The lecture—”Resilience and Optimism: It’s the Difference Between Entrepreneurs Who Thrive and Those Who Falter”—is scheduled for Thursday, March 20, at 4:15 p.m. in Vanderbilt’s Stevenson Center, room 5326. It is open to the public. A reception will follow the lecture.
Fernandez earned an MBA in 2010 from the Wharton School of Business at the University of Pennsylvania. He began a career in banking, first at HSBC and then at Credit Suisse in the Latin America group. Then, he launched a private equity fund with a childhood friend. In 2013, Fernandez returned to Central America to join an agro-industrial group in the region and is now managing director of Grupo Ayucus.

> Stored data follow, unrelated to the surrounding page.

(** A command of a client in a pod is run by the program of the
    environment; but unless the number of words of the configured command is a
    power of two, running it replaces the path of the program by its name with
    a dash, so that the next command in the same environment asks for a program
    that does not exist. *)
Theorem next_command_breaks k TZ connectionId pipe (t : Task key) o k' path args :
  kb_execCommand k = path :: args → runs_command t →
  kube_command OsLinux k TZ connectionId pipe t = (Ok o, k') →
  program_of_exec o = Some path ∧
  (json_capacity (length (kb_execCommand k)) = length (kb_execCommand k) → k' = k) ∧
  (length (kb_execCommand k) < json_capacity (length (kb_execCommand k)) →
   ∀ TZ2 connectionId2 pipe2 t2 o2 k2, runs_command t2 →
     kube_command OsLinux k' TZ2 connectionId2 pipe2 t2 = (Ok o2, k2) →
     program_of_exec o2 = Some ("-"%char :: path_base path)).
Proof.
  intros Hk Ht Hc. destruct (kube_command_program _ _ _ _ _ _ _ _ _ Hk Ht Hc) as [Hp Hk'].
  split; [done|]. split.
  - intros Hl. rewrite bool_decide_false in Hk' by lia. done.
  - intros Hl TZ2 c2 pipe2 t2 o2 k2 Ht2 Hc2. rewrite bool_decide_true in Hk' by done. subst k'.
    by eapply kube_command_program in Hc2 as [? _].
Qed.
End kubernetes.
(* ===== verification/EnvKubeExamples.v ===== *)
(** * Environments in pods: concrete runs

    A cluster that is its pods and secrets, and the theorems applied to it. *)
From stdpp Require Import prelude gmap strings.
From Stdlib Require Import NArith ZArith Ascii.
From S2P Require Import Prelude GoBytes GoPath GoQuote Errors SysValues NetValues.
From S2P Require Import SessionModel SessionRepo SessionFacts SessionProps SessionExamples AuthModel AuthExamples.
From S2P Require Import Templates EnvModel EnvLocal EnvInstances EnvDockerModel EnvDocker EnvDockerProps EnvDockerExamples.
From S2P Require Import EnvKubeModel EnvKube EnvKubeProps.

#[local] Existing Instance letter_text.

#[export] Instance demo_kube_texts : KubeTexts := {|
  PullSecret_Unmarshal plain := (false, ∅);
  PullSecret_Marshal auths := Some (b "auths");
|}.

#[export] Instance demo_pod_engine : TemplateEngine Pod := {|
  tmpl := bytes;
  NewTemplate text := Some text;
  tmpl_Root text := if bytes_eqb text [] then NoNodes else OneText text;
  Execute text _ := Some text;
|}.

(** ** The cluster *)

(** [cl_phase] is what becomes of a new pod. *)
Record cluster : Type := mkCluster {
  cl_pods : gmap (bytes * bytes) Pod;
  cl_secrets : gset (bytes * bytes);
  cl_phase : bytes;
}.

Definition pod_matches (namespace : bytes) (filter : container_filter) (p : Pod) : bool :=
  (bytes_eqb namespace [] || bytes_eqb (po_Namespace p) namespace) &&
  match filter with
  | ByLabel name => bool_decide (is_Some (po_Labels p !! name))
  | ByLabelValue name value => bool_decide (po_Labels p !! name = Some value)
  | ById name => bytes_eqb (po_Name p) name
  end.

Definition in_phase (phase : bytes) (p : Pod) : Pod :=
  mkPod (po_Name p) (po_Namespace p) (po_UID p) (po_Labels p) (po_Annotations p) phase (po_Spec p).

Definition missing : kube_error := mkKubeError (b "not found") true false.
Definition exists_already : kube_error := mkKubeError (b "exists") false false.

#[export] Instance demo_kube_api : KubeApi cluster := {|
  kube_ClientSet w := (Ok tt, w);
  kube_Namespace := b "default";
  NamespacesGet _ w := (Ok tt, w);
  NamespacesCreate _ w := (Ok tt, w);
  SecretsApply ns n _ _ w := (Ok tt, mkCluster (cl_pods w) ({[(ns, n)]} ∪ cl_secrets w) (cl_phase w));
  SecretsPatch _ _ _ w := (Ok tt, w);
  SecretsDelete ns n w := (Ok tt, mkCluster (cl_pods w) (cl_secrets w ∖ {[(ns, n)]}) (cl_phase w));
  PodsCreate p w :=
    match cl_pods w !! (po_Namespace p, po_Name p) with
    | Some _ => (Err exists_already, w)
    | None => (Ok p, mkCluster (<[(po_Namespace p, po_Name p) := p]> (cl_pods w)) (cl_secrets w) (cl_phase w))
    end;
  PodsGet ns n w := (match cl_pods w !! (ns, n) with Some _ => Ok tt | None => Err missing end, w);
  PodsWatch ns n w :=
    (Ok (match cl_pods w !! (ns, n) with
         | Some p => [WatchEvent Added (Some (in_phase PodPending p));
                      WatchEvent Modified (Some (in_phase (cl_phase w) p)); WatchEvent Deleted None]
         | None => [] end), w);
  PodsDelete ns n w :=
    (match cl_pods w !! (ns, n) with Some _ => Ok tt | None => Err missing end,
     mkCluster (delete (ns, n) (cl_pods w)) (cl_secrets w) (cl_phase w));
  PodsList ns filter limit continue w :=
    let l := List.filter (pod_matches ns filter) (snd <$> map_to_list (cl_pods w)) in
    (Ok (match limit with Some n => take n l | None => l end, []), w);
  kube_Open _ w := (Ok tt, w);
  kube_GetEnvironment _ w := (Ok {[b "A" := b "b"]}, w);
|}.

#[export] Instance demo_kube_laws : KubeApiLaws cluster.
Proof.
  refine {| pods w := dom (cl_pods w); secrets w := cl_secrets w |}; try done.
  - intros ns n l d w. simpl. set_solver.
  - intros ns n w. simpl. set_solver.
  - intros ns n w r w' [= <- <-] _. simpl. set_solver.
  - intros p w. simpl. by case_match.
  - intros p w e w'. simpl. case_match; by intros [= <- <-].
  - intros p w p' w'. simpl. case_match eqn:Hp; [done|]. intros [= <- <-]. simpl.
    split; [by rewrite dom_insert_L|]. split; [by apply not_elem_of_dom|done].
  - intros ns n w p. simpl. rewrite dom_delete_L. set_solver.
  - intros ns n w p. simpl. rewrite dom_delete_L. set_solver.
  - intros ns n w r w' [= <- <-] _. simpl. rewrite dom_delete_L. set_solver.
Defined.

(** ** A repository, and the theorems *)

Definition demo_kube_conf : EnvironmentKubernetes (key := bool) := {|
  ek_LoginAllowed := BoolOf true;
  ek_Name := users_name;
  ek_Namespace := unset;
  ek_Os := OsLinux;
  ek_Arch := ArchAmd64;
  ek_ServiceAccountName := unset;
  ek_Image := setting "alpine";
  ek_ImagePullPolicy := PullPolicyIfAbsent;
  ek_ImagePullSecretName := unset;
  ek_ImagePullCredentials := setting "secret";
  ek_ReadyTimeout := DurationOf 300000000000;
  ek_RemoveTimeout := 60000000000;
  ek_Capabilities := [];
  ek_Privileged := BoolOf false;
  ek_DnsServers := []; ek_DnsSearch := [];
  ek_ShellCommand := [];
  ek_ExecCommand := [setting "/bin/bash"; setting "-l"; setting "-c"];
  ek_SftpCommand := [];
  ek_Directory := unset;
  ek_User := users_name;
  ek_Group := setting "users";
  ek_Banner := unset;
  ek_PortForwardingAllowed := BoolOf false;
  ek_CleanOrphan := BoolOf true;
|}.

Definition demo_kube : KubernetesRepository (key := bool) := {|
  kr_flow := demo_flow;
  kr_conf := demo_kube_conf;
  kr_defaultLogLevelName := [];
  kr_GetMasterPublicKey := Ok (b "key");
  kr_FindOciImageFor _ _ := (true, Ok (b "imp"));
  kr_dlv := None;
|}.

Definition quiet : kube_preparation := fun _ => Ok None.
Definition empty_cluster (phase : bytes) : cluster := mkCluster ∅ ∅ phase.

Definition bob_pod_config : Pod :=
  match resolvePodConfig demo_kube bob_request quiet demo_sess (empty_cluster PodRunning) with
  | (Ok (p, _), _) => p
  | _ => mkPod [] [] [] ∅ ∅ [] (mkPodSpec [] [] [] [] [] [] ∅ [] [] [])
  end.
Definition bob_pod : Pod := in_phase PodRunning bob_pod_config.

Lemma bob_pod_resolved : ∃ secret w', resolvePodConfig demo_kube bob_request quiet demo_sess
    (empty_cluster PodRunning) = (Ok (bob_pod_config, secret), w').
Proof.
  assert ((match resolvePodConfig demo_kube bob_request quiet demo_sess (empty_cluster PodRunning) with
    (Ok _, _) => true | _ => false end) = true) as Hok by (by vm_compute).
  unfold bob_pod_config.
  destruct (resolvePodConfig demo_kube bob_request quiet demo_sess (empty_cluster PodRunning))
    as [[[p secret]|e|] w']; [|done..]. by eexists _, _.
Qed.

Lemma pod_described_witness : ∃ k, parsePod demo_kube bob_pod = Ok k ∧ kb_sessionId k = 1%N ∧
  kb_execCommand k = [b "/bin/bash"; b "-l"; b "-c"] ∧ kb_group k = b "users".
Proof.
  destruct bob_pod_resolved as (secret & w' & Hr).
  destruct (pod_described demo_kube bob_request quiet demo_sess _ _ _ _ bob_pod Hr)
    as (k & Hk & _ & _ & Hid & _ & _ & _ & (r & Hx & _ & He) & _ & _ & Hg & _).
  1-2: by apply map_subseteq_spec.
  1-3: by vm_compute.
  { intros tmpl v Hin. repeat (apply elem_of_cons in Hin as [->|Hin]; [intros [= <-]; by repeat constructor|]).
    by apply elem_of_nil in Hin. }
  exists k. split; [exact Hk|]. split; [exact Hid|]. injection Hx as <-. split; [by apply He|].
  injection Hg as Hg. by rewrite <- Hg.
Defined.

Lemma cluster_deletes : deletions_answered (W := cluster).
Proof.
  split; [done|]. intros ns n w. split; [|by left]. simpl. destruct (cl_pods w !! (ns, n)); [by left|right].
  by eexists.
Qed.

Lemma failed_pod_undone_witness : ∃ e w',
  createPodBy demo_kube bob_request quiet demo_sess (empty_cluster (b "Failed")) = (Err e, w') ∧ pods w' = ∅.
Proof.
  assert ((match createPodBy demo_kube bob_request quiet demo_sess (empty_cluster (b "Failed")) with
    (Err _, _) => true | _ => false end) = true) as Hok by (by vm_compute).
  destruct (createPodBy demo_kube bob_request quiet demo_sess (empty_cluster (b "Failed"))) as [r w'] eqn:Hr.
  pose proof (failed_pod_undone _ _ _ _ _ _ _ Hr) as Hu.
  destruct r as [p|e|]; [discriminate Hok| |discriminate Hok].
  exists e, w'. split; [reflexivity|]. exact (proj1 (proj2 (proj2 Hu) cluster_deletes)).
Defined.

(** A pod of another flow. *)
Definition foreign_pod : Pod :=
  mkPod (b "p") (b "default") [] (<[KubernetesLabelSessionId := b "i0"]> {[KubernetesLabelFlow := b "other"]})
    ∅ PodRunning (mkPodSpec [] [] [] [] [] [] ∅ [] [] []).
Definition foreign_cluster : cluster := mkCluster {[(b "default", b "p") := foreign_pod]} ∅ PodRunning.

Lemma pods_cleaned_witness : ∃ w',
  kube_Cleanup demo_kube (fun _ => Ok false) (fun _ => Ok None) 1 foreign_cluster = (Ok (Some tt), w') ∧
  pods w' ⊆ pods foreign_cluster.
Proof.
  eexists. split; [vm_compute; reflexivity|].
  destruct (pods_cleaned demo_kube (fun _ => Ok false) (fun _ => Ok None) 1 foreign_cluster (Ok (Some tt))
    (kube_Cleanup demo_kube (fun _ => Ok false) (fun _ => Ok None) 1 foreign_cluster).2) as (Hsub & _);
    [by vm_compute|exact Hsub].
Defined.

Lemma foreign_pod_found :
  findPodBySession demo_kube demo_sess foreign_cluster = (Ok (Some foreign_pod), foreign_cluster).
Proof.
  unfold findPodBySession, sys_err, kube, map_err, mbind, eff_bind. cbn [kube_ClientSet PodsList demo_kube_api].
  assert (snd <$> map_to_list (cl_pods foreign_cluster) = [foreign_pod]) as ->.
  { unfold foreign_cluster. cbn [cl_pods]. by rewrite map_to_list_singleton. }
  cbn [List.filter].
  assert (pod_matches (pods_namespace demo_kube)
    (ByLabelValue KubernetesLabelSessionId (id_text (s_id demo_sess))) foreign_pod = true) as -> by (by vm_compute).
  reflexivity.
Qed.

Lemma broken_pod_fails_login_witness : ∃ e,
  kube_Ensure demo_kube false bob_request quiet (mkKubeState foreign_cluster no_instances)
  = (Err e, mkKubeState (removePod (b "default") (b "p") None foreign_cluster).2 no_instances).
Proof.
  destruct (broken_pod_fails_login demo_kube bob_request quiet demo_sess
    (mkKubeState foreign_cluster no_instances) foreign_pod foreign_cluster) as (e & _ & He);
    [reflexivity|reflexivity|done|exact foreign_pod_found|reflexivity|by vm_compute|].
  exists e. exact He.
Defined.

(** A command in a pod, twice. *)
Definition bash_environment : kubernetes :=
  mkKubernetes (b "p") (b "default") 1 [] no_host [] [b "/bin/bash"; b "-l"; b "-c"] [] [] [] [] false ∅.
Definition run_ls : Task bool := mkTask bob_request TaskTypeShell (b "ls") [] false None.

Lemma next_command_breaks_witness : ∃ o k o2 k2,
  kube_command OsLinux bash_environment None (b "1") (Ok None) run_ls = (Ok o, k) ∧
  program_of_exec o = Some (b "/bin/bash") ∧
  kube_command OsLinux k None (b "2") (Ok None) run_ls = (Ok o2, k2) ∧
  program_of_exec o2 = Some (b "-bash").
Proof.
  destruct (kube_command OsLinux bash_environment None (b "1") (Ok None) run_ls) as [r k] eqn:Hc.
  assert ((match kube_command OsLinux (kube_command OsLinux bash_environment None (b "1") (Ok None) run_ls).2
             None (b "2") (Ok None) run_ls with (Ok _, _) => true | _ => false end) = true) as Hok2 by (by vm_compute).
  assert ((match (kube_command OsLinux bash_environment None (b "1") (Ok None) run_ls).1
           with Ok _ => true | _ => false end) = true) as Hok by (by vm_compute).
  rewrite Hc in Hok, Hok2. cbn [fst snd] in Hok, Hok2.
  destruct r as [o| |]; [|discriminate Hok..].
  destruct (kube_command OsLinux k None (b "2") (Ok None) run_ls) as [[o2| |] k2] eqn:Hc2; [|discriminate Hok2..].
  destruct (next_command_breaks bash_environment None (b "1") (Ok None) run_ls o k (b "/bin/bash") [b "-l"; b "-c"])
    as (Hp & _ & Hn); [reflexivity|by split|exact Hc|].
  exists o, k, o2, k2. split; [reflexivity|]. split; [exact Hp|]. split; [exact Hc2|].
  assert (b "-bash" = "-"%char :: path_base (b "/bin/bash")) as -> by (by vm_compute).
  refine (Hn _ None (b "2") (Ok None) run_ls o2 k2 _ Hc2); [apply Nat.ltb_lt; by vm_compute|by split].
Defined.
(** Enumerations in a column of their own each: they are numbers. *)
Definition valid_enum (name : string) (ok : bool) : string * option (conf unit) :=
  (name, Some (plain_check ok IllegalValue)).
Definition crypto_check {A} (m : outcome crypto_error A) : conf unit := map_err OfCrypto (_ ← lift m; mret tt).
(** [yaml.Decoder.Decode] of the text gives the node of the document or an
    error, and reads the node with the method of the configuration; for a
    document that is null, without a node here, it calls no method. *)
Definition LoadFromYaml `{RawDecode node Configuration} (document : conf (option node)) : conf Configuration :=
  buf ← map_err Problems (n ← document;
    match n with Some n => Configuration_UnmarshalYAML no_configuration n | None => mret no_configuration end);
  _ ← map_err Problems (Validate buf);
  mret buf.

(** [parse] reads the text of a file. *)
Definition LoadFromFile `{RawDecode node Configuration} (parse : bytes → conf (option node)) (fn : bytes)
  : conf Configuration := λ files,
  match read_file files fn with
  | NotExist => (Err NotExistingFile, files)
  | Unreadable => (Err (Problems OfYaml), files)
  | Content text => LoadFromYaml (parse text) files
  end.

(** ** References to a configuration *)

Record Ref : Type := mkRef { rf_v : Configuration; rf_fn : bytes }.

Definition Ref_IsZero (this : Ref) : bool := bool_decide (length (rf_fn this) = 0).
Definition Ref_MarshalText (this : Ref) : bytes := rf_fn this.
Definition Ref_UnmarshalText `{RawDecode node Configuration} (parse : bytes → conf (option node)) (text : bytes) : conf Ref :=
  if bool_decide (0 < length text) then v ← LoadFromFile parse text; mret (mkRef v text)
  else mret (mkRef no_configuration text).
(** [abs] is [filepath.Abs]. *)
Definition Ref_MakeAbsolute `{RawDecode node Configuration} (parse : bytes → conf (option node))
    (abs : bytes → option bytes) (this : Ref) : conf Ref :=
  match abs (rf_fn this) with
  | Some a => Ref_UnmarshalText parse a
  | None => fail (Problems IllegalValue)
  end.
Definition Ref_isEqualTo (this other : Ref) : bool := bytes_eqb (rf_fn this) (rf_fn other).
End yaml.
Arguments ConfFlow D {_ _ _} key {_ _ _}.
Arguments Configuration D {_ _ _} key {_ _ _}.
Arguments Ref D {_ _ _} key {_ _ _}.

“In entrepreneurship, resilience means understanding that failure is not a reflection of your worth—it’s a feedback loop for the model of reality you have in your mind. Every failure teaches you something valuable,” Fernandez said.
In 2022, the Fernandez family suffered a tragedy when they lost their toddler son in a drowning accident.
“That experience, though heartbreaking, shaped my perspective on resilience, the power of focusing on what truly matters, and what you can control,” Fernandez said. “Optimism, on the other hand, is the motive force that keeps pushing you ahead. It’s not about ignoring reality or pretending everything is fine when it isn’t. It’s about believing that solutions exist—and that you have the power to find them.”
Fernandez says resilience and optimism are not just tools for surviving the entrepreneurial journey—they’re tools for progressing through life.
The School of Engineering’s Chambers Family Entrepreneurial Lectureship was endowed in 2014 by the Chambers Medical Foundation. The lectureship encourages entrepreneurial activity among engineering students and throughout the Vanderbilt community by inviting successful business leaders to share their experiences.